Esta fragmentación ha generado críticas sobre la falta de coordinación entre los países que comparten las mismas fuentes de agua.
Dimiter Koumanov, representante de la organización ambiental búlgara Balkanka, ha advertido sobre las consecuencias que algunas medidas adoptadas por países vecinos podrían tener para el suministro de agua y los ecosistemas de Bulgaria.
Expertos alertan sobre vulnerabilidad energética
Sara Johansson, experta en política hídrica de la Oficina Europea de Medio Ambiente, advirtió que las condiciones registradas este verano evidencian la vulnerabilidad de Europa frente a los efectos del cambio climático.
Según Johansson, los suelos secos, humedales degradados y ecosistemas deteriorados aumentan el riesgo de incendios, mientras la disminución de los niveles de los ríos expone las debilidades del sistema energético europeo.
Hungría inició durante agosto la construcción de estructuras destinadas a elevar el nivel del agua en la zona próxima a la central nuclear de Paks.

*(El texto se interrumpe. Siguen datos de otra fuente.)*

(* ===== verification/PanicSafety.v ===== *)
(** * The panic screen is safe to reach from anywhere

    A panic runs when anything may be wrong. It writes video memory and display registers
    only, reads memory only at addresses whose mapping it has just confirmed, and always
    gets to its final halt loop. *)
From stdpp Require Import list gmap strings.
From S2P Require Import Prelude Machine Ring Intel915 Vga Panic.

(** ** Programs that always finish *)
Fixpoint total {E A} (p : prog E A) : Prop :=
  match p with
  | Ret _ => True
  | Vis _ k => forall v, total (k v)
  | Halt _ | OutOfFuel => False
  end.

Lemma total_bind {E A B} (p : prog E A) (f : A -> prog E B) :
  total p -> (forall a, total (f a)) -> total (bind p f).
Proof. intros Hp Hf. induction p; cbn in *; auto; contradiction. Qed.

Lemma total_for_range {E} (body : Z -> prog E unit) n : forall i,
  (forall j, total (body j)) -> total (for_range n i body).
Proof. induction n as [|n IH]; intros i H; cbn [for_range]; [exact I|]. apply total_bind; auto. Qed.

Lemma wp_total {E S A} (hw : hardware E S) (p : prog E A) (Q : outcome A -> S -> Prop) s :
  total p -> wp hw p (fun o s' => match o with Done a => Q (Done a) s' | Faulted => False | _ => True end) s ->
  wp hw p Q s.
Proof.
  revert s. induction p as [a|e k IH|m|]; cbn; intros s Ht H; auto; try contradiction.
  destruct H as [He H]. split; [exact He|]. intros v s' Hv. apply IH; [apply Ht|now apply H].
Qed.

(** Code that finishes from every state of the statics. *)
Definition finishes {G A} (m : code G A) : Prop := forall g, total (m g).

Section FINISHES.
Context {G : Type}.
Lemma fin_ret {A} (a : A) : finishes (cret (G := G) a).
Proof. intros g. exact I. Qed.
Lemma fin_bind {A B} (m : code G A) (k : A -> code G B) : finishes m -> (forall a, finishes (k a)) -> finishes (cbind m k).
Proof. intros Hm Hk g. apply total_bind; [apply Hm|]. intros [a g']. apply Hk. Qed.
Lemma fin_gets {A} (f : G -> A) : finishes (gets f).
Proof. intros g. exact I. Qed.
Lemma fin_modify (f : G -> G) : finishes (modify f).
Proof. intros g. exact I. Qed.
Lemma fin_lift {A} (p : prog bus A) : total p -> finishes (lift (G := G) p).
Proof. intros Hp g. apply total_bind; [exact Hp|]. intros a. exact I. Qed.
Lemma fin_if {A} (b : bool) (m1 m2 : code G A) : finishes m1 -> finishes m2 -> finishes (if b then m1 else m2).
Proof. destruct b; auto. Qed.
Lemma fin_for (body : Z -> code G unit) n i : (forall j, finishes (body j)) -> finishes (cfor n i body).
Proof.
  intros H. unfold cfor. apply fin_bind; [|intros; apply fin_ret]. revert i.
  induction n as [|n IH]; intros i; cbn [cloop]; [apply fin_ret|]. apply fin_bind.
  - apply fin_bind; [apply H|intros; apply fin_ret].
  - intros [x|]; [apply fin_ret|apply IH].
Qed.
End FINISHES.

Create HintDb fin discriminated.
#[export] Hint Resolve fin_ret fin_gets fin_modify : fin.

Ltac fin_step :=
  lazymatch goal with
  | |- finishes (cbind _ _) => apply fin_bind; [|intros ?]
  | |- finishes (if _ then _ else _) => apply fin_if
  | |- finishes (lift _) => apply fin_lift
  | |- finishes (cfor _ _ _) => apply fin_for; intros ?
  | |- finishes (let _ := _ in _) => cbv zeta
  | |- finishes (match ?x with _ => _ end) => destruct x
  | |- total (for_range _ _ _) => apply total_for_range; intros ?
  | |- total (bind _ _) => apply total_bind; [|intros ?]
  | |- total (let _ := _ in _) => cbv zeta
  | |- total (if ?b then _ else _) => destruct b
  | |- total _ => first [solve [auto with fin nocore] | solve [cbn; intros; exact I]]
  | |- finishes _ => solve [auto with fin nocore]
  end.
Ltac fin := repeat fin_step.
(* ===== verification/KeyboardQueue.v ===== *)
(** * The keyboard queue under interrupts

    The ring buffer between the PS/2 interrupt handler (producer) and the ring-2
    driver (consumer). The handler may run between any two accesses of the consumer;
    [shared_hw] is the memory they share with every such interleaving. *)
From stdpp Require Import list gmap strings relations.
From S2P Require Import Prelude Machine Ring Keyboard Ps2.

(** The queue fields in memory. *)
Record kq := { q_lock : Z; q_head : Z; q_tail : Z; q_dropped : Z; q_bytes : list Z }.
#[export] Instance eta_kq : Eta kq := fun q =>
  Build_kq (q_lock q) (q_head q) (q_tail q) (q_dropped q) (q_bytes q).

Definition ring_ok (q : kq) : Prop :=
  0 <= q_head q < 256 /\ 0 <= q_tail q < 256 /\ length (q_bytes q) = 256%nat /\
  Forall is_u8 (q_bytes q) /\ is_u32 (q_dropped q).

Definition slot (q : kq) (i : Z) : Z := at_slot 0 (q_bytes q) i.

(** The queued bytes in the order they arrived. *)
Definition pending (q : kq) : list Z := window 0 256 (q_bytes q) (q_head q) (q_tail q).

(** ** What an interrupt does to the queue *)
Definition lose (q : kq) : kq := q <| q_dropped := q_dropped q +% 1 |>.
Definition is_full (q : kq) : bool := (q_head q +% 1) .& KEYBOARD_QUEUE_MASK =? q_tail q.
Definition enqueue (q : kq) (b : Z) : kq :=
  q <| q_bytes := <[Z.to_nat (q_head q) := b]> (q_bytes q) |>
    <| q_head := (q_head q +% 1) .& KEYBOARD_QUEUE_MASK |>.

(** [irq (q, seen) (q', seen')]: [seen] lists the bytes queued so far. *)
Inductive irq : kq * list Z -> kq * list Z -> Prop :=
| irq_lost q seen : irq (q, seen) (lose q, seen)
| irq_byte q seen b : is_u8 b -> is_full q = false -> irq (q, seen) (enqueue q b, seen ++ [b]).

(** ** The memory *)
Definition kq_access (q : kq) (e : bus) : option (Z * kq) :=
  match e with
  | Load W32 a =>
      if a =? head_at then Some (q_head q, q)
      else if a =? tail_at then Some (q_tail q, q)
      else if a =? dropped_at then Some (q_dropped q, q)
      else None
  | Load W8 a =>
      let i := a - byte_at 0 in
      if (0 <=? i) && (i <? 256) then Some (slot q i, q) else None
  | Store W32 a v =>
      if a =? head_at then Some (0, q <| q_head := v |>)
      else if a =? tail_at then Some (0, q <| q_tail := v |>)
      else if a =? dropped_at then Some (0, q <| q_dropped := v |>)
      else if a =? lock_at then Some (0, q <| q_lock := v |>)
      else None
  | Store W8 a v =>
      let i := a - byte_at 0 in
      if (0 <=? i) && (i <? 256) then Some (0, q <| q_bytes := <[Z.to_nat i := v]> (q_bytes q) |>)
      else None
  | Xchg a v => if a =? lock_at then Some (q_lock q, q <| q_lock := v |>) else None
  | _ => None
  end.

(** The handler's view: the ports answer anything, no one else runs. *)
Definition irq_hw : hardware bus kq := {|
  allowed := fun q e => match e with
    | In W8 p => p = PS2_STATUS_PORT \/ p = PS2_DATA_PORT
    | _ => is_Some (kq_access q e)
    end;
  answers := fun q e v q' => match e with
    | In W8 _ => is_u8 v /\ q' = q
    | _ => kq_access q e = Some (v, q')
    end
|}.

Tamás Gruber, del programa Living Rivers de WWF Hungría, consideró que la medida podría resultar útil a corto plazo, aunque advirtió que todavía no existe información suficiente para determinar completamente sus efectos ecológicos y su eficacia ante futuros episodios extremos.
El Rin también enfrenta niveles históricamente bajos
La sequía también ha afectado al Rin, una de las vías comerciales más importantes de Europa y del mundo.
En julio, el nivel del río descendió hasta unos 53 centímetros en el estratégico paso de Kaub, cerca de Fráncfort, según informó The Telegraph.
Cuando el nivel cae por debajo de determinados umbrales, las embarcaciones deben reducir considerablemente su carga para evitar quedar varadas, incrementando los costos del transporte de materias primas, combustibles y productos industriales.
El Rin tiene una longitud aproximada de 1,233 kilómetros y por sus aguas circulan diariamente miles de embarcaciones.
El río ya ha atravesado episodios de sequía severa en décadas anteriores. En 2018, una disminución histórica de sus niveles afectó plantas industriales ubicadas en sus orillas y tuvo consecuencias sobre la actividad económica alemana.
La situación actual vuelve a poner sobre la mesa la dependencia europea de sus grandes ríos no solo para el comercio, sino también para la producción energética, la industria y la seguridad hídrica.